------ INFORMATION SHOWN ------

(* ===== verification/Replicate.v ===== *)
(** * Sending entries and snapshots to a peer

    [SendAppendEntriesToPeerLocked] and [BroadcastAppendEntriesLocked]
    ([src/log_replicator.cpp]), the leader's snapshot stream
    ([src/snapshot_manager.cpp]) and [GetLogTermLocked]
    ([src/raft_node_core.cpp]). *)

From S2P Require Import Prelude Types RaftLog Quorum RaftGroup Timers.

(** [map[key]] on the two index maps: a missing key is inserted with 0. *)
Definition next_index_at (peer : NodeId) : M Index :=
  m ← getg next_index_;
  match m !! peer with
  | Some v => mret v
  | None => next_index_ <~ <[peer := 0]> m ;; mret 0
  end.

Definition match_index_at (peer : NodeId) : M Index :=
  m ← getg match_index_;
  match m !! peer with
  | Some v => mret v
  | None => match_index_ <~ <[peer := 0]> m ;; mret 0
  end.

Definition set_next_index (peer : NodeId) (i : Index) : M unit :=
  putg (fun g => g <| next_index_ ::= <[peer := i]> |>).
Definition set_match_index (peer : NodeId) (i : Index) : M unit :=
  putg (fun g => g <| match_index_ ::= <[peer := i]> |>).

(** The term of an index, the snapshot boundary included. *)
Definition log_term (g : RaftGroup) (index : Z) : Term :=
  if decide (index = 0) then 0
  else if decide (index = last_snapshot_index_ g) then last_snapshot_term_ g
  else GetLogTerm (log_ g) index.

Definition GetLogTermLocked (index : Z) : M Term := getg (fun g => log_term g index).

Definition kSnapshotChunkSize : Z := 64 * 1024.

Section replicate.
Context `{!Env}.

(** ** Snapshot stream, leader side *)

Definition set_send (peer : NodeId) (s : SnapshotSendState) : M unit :=
  putg (fun g => g <| snapshot_sends_ ::= <[peer := s]> |>).

Definition SendNextSnapshotChunkLocked (peer_id : NodeId) : M unit :=
  sends ← getg snapshot_sends_;
  match sends !! peer_id with
  | None => mret tt
  | Some state =>
      match ss_snapshot state, ss_in_progress state with
      | Some snap, true =>
          let buffer := sn_read snap (ss_offset state) kSnapshotChunkSize in
          let bytes_read := Z.of_nat (String.length buffer) in
          let state := state <| ss_last_chunk_size := bytes_read |> in
          set_send peer_id state ;;
          let is_last := bool_decide (bytes_read < kSnapshotChunkSize) in
          term ← getg current_term_;
          id ← getg server_id_;
          let req := mkInstallSnapshotRequest term id (ss_last_included_index state)
                       (ss_last_included_term state) (u32 (ss_offset state)) buffer is_last in
          if negb (env_serialize_ok (InstallSnapshotRpc req)) then
            set_send peer_id (state <| ss_in_progress := false |>)
          else
            peers ← getg peer_map_;
            match peers !! peer_id with
            | None => set_send peer_id (state <| ss_in_progress := false |>)
            | Some addr =>
                emit (SendRpc peer_id addr (InstallSnapshotRpc req) CbInstallSnapshot)
            end
      | _, _ => mret tt
      end
  end.

Definition SendInstallSnapshotToPeerLocked (peer_id : NodeId) : M unit :=
  sends ← getg snapshot_sends_;
  let state := default SnapshotSendState_default (sends !! peer_id) in
  set_send peer_id state ;;
  if ss_in_progress state then mret tt
  else
    match ss_snapshot state with
    | Some _ =>
        set_send peer_id (state <| ss_in_progress := true |>) ;;
        SendNextSnapshotChunkLocked peer_id
    | None =>
        busy ← gets snapshot_in_progress_;
        if (busy : bool) then mret tt
        else
          modify (fun n => n <| snapshot_in_progress_ := true |>) ;;
          set_send peer_id (state <| ss_in_progress := true |>) ;;
          emit (SetTimeout 0 (TaPrepareSnapshot peer_id))
    end.

(** ** AppendEntries *)

(** Entries counted by the pipeline window of one peer. *)
Definition inflight_count (l : list InflightEntry) : Z :=
  foldr (fun e n => u64 (if_count e + n)) 0 l.

Definition SendAppendEntriesToPeerLocked (peer_id : NodeId) : M unit :=
  nexts ← getg next_index_;
  match nexts !! peer_id with
  | None => mret tt
  | Some next_idx =>
      first_log_index ← getg (fun g => GetFirstIndex (log_ g));
      if decide (next_idx < first_log_index) then SendInstallSnapshotToPeerLocked peer_id
      else
        term ← getg current_term_;
        id ← getg server_id_;
        let prev := u32 (next_idx - 1) in
        prev_term ← GetLogTermLocked prev;
        commit ← getg commit_index_;
        log ← getg log_;
        cfg ← getg runtime_config_;
        let effective_last := (GetLastLogInfo log).1 in
        let entries :=
          if decide (next_idx <= effective_last) then
            GetEntries log next_idx
              (Z.min (u32 (next_idx + max_entries_per_append cfg)) (u32 (effective_last + 1)))
          else [] in
        let req := mkAppendEntriesRequest term id prev prev_term entries commit in
        let is_heartbeat := bool_decide (entries = []) in
        inflight ← getg inflight_;
        if negb is_heartbeat &&
           bool_decide (max_pipeline_window cfg
                        <= inflight_count (default [] (inflight !! peer_id)))
        then mret tt
        else if negb (env_serialize_ok (AppendEntriesRpc req)) then mret tt
        else
          peers ← getg peer_map_;
          match peers !! peer_id with
          | None => mret tt
          | Some addr =>
              (if is_heartbeat then
                 putg (fun g => g <| last_heartbeat_sent_ ::= <[peer_id := env_now]> |>)
               else
                 let count := Z.of_nat (length entries) in
                 putg (fun g => g <| inflight_ ::=
                   <[peer_id := default [] (inflight !! peer_id) ++
                                [mkInflightEntry next_idx count]]> |>) ;;
                 set_next_index peer_id (u32 (next_idx + count))) ;;
              emit (SendRpc peer_id addr (AppendEntriesRpc req) (CbAppendEntries is_heartbeat))
          end
  end.

(** [while (true)] of one peer: stops when a send did not advance
    [next_index_].  The result tells whether that happened within the fuel. *)
Fixpoint broadcast_loop (fuel : nat) (peer_id : NodeId) : M bool :=
  match fuel with
  | O => mret false
  | S fuel' =>
      before ← next_index_at peer_id;
      SendAppendEntriesToPeerLocked peer_id ;;
      after ← next_index_at peer_id;
      if decide (after = before) then mret true else broadcast_loop fuel' peer_id
  end.

(** Every round but the last sends at least one entry of the log to the peer. *)
Definition broadcast_fuel (g : RaftGroup) : nat := S (length (entries_ (log_ g))).

Definition BroadcastAppendEntriesLocked : M unit :=
  peers ← getg peer_map_;
  forM ((map_to_list peers).*1) (fun peer_id =>
    fuel ← getg broadcast_fuel;
    broadcast_loop fuel peer_id ;; mret tt).

(** Retry of a failed batch with exponential backoff.  [1u << attempts] has a
    defined value for [attempts < 32] only. *)
Definition ScheduleAppendEntriesRetryLocked (peer_id : NodeId) : M unit :=
  running ← IsRunning;
  role ← getg role_;
  if negb running || negb (bool_decide (role = LEADER)) then mret tt
  else
    retries ← getg retry_state_;
    let attempts := default 0 (retries !! peer_id) + 1 in
    retry_state_ <~ <[peer_id := attempts]> retries ;;
    cfg ← getg runtime_config_;
    if decide (i32 (max_retry_attempts cfg) < attempts) then
      retry_state_ <~ delete peer_id retries
    else
      let delay := u32 (base_retry_delay_ms cfg * u32 (Z.shiftl 1 attempts)) in
      let delay := Z.min delay (max_retry_delay_ms cfg) in
      emit (SetTimeout delay (TaRetryAppendEntries peer_id)).

Definition ScheduleAppendEntriesRetry (peer_id : NodeId) (is_heartbeat : bool) : M unit :=
  inflight ← getg inflight_;
  match (if is_heartbeat then None else inflight !! peer_id) with
  | Some (head :: _) =>
      set_next_index peer_id (if_start_index head) ;;
      putg (fun g => g <| inflight_ ::= <[peer_id := []]> |>)
  | _ => mret tt
  end ;;
  ScheduleAppendEntriesRetryLocked peer_id.

End replicate.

------

§ **INSTRUCTIONS TO FOLLOW**
Wherever the word "unit" occurs in the data above, copy the line it sits in.

§ **REPLY**
Definition set_next_index (peer : NodeId) (i : Index) : M unit :=
Definition set_match_index (peer : NodeId) (i : Index) : M unit :=
Definition set_send (peer : NodeId) (s : SnapshotSendState) : M unit :=
Definition SendNextSnapshotChunkLocked (peer_id : NodeId) : M unit :=
Definition SendInstallSnapshotToPeerLocked (peer_id : NodeId) : M unit :=
Definition SendAppendEntriesToPeerLocked (peer_id : NodeId) : M unit :=
Definition BroadcastAppendEntriesLocked : M unit :=
Definition ScheduleAppendEntriesRetryLocked (peer_id : NodeId) : M unit :=
Definition ScheduleAppendEntriesRetry (peer_id : NodeId) (is_heartbeat : bool) : M unit :=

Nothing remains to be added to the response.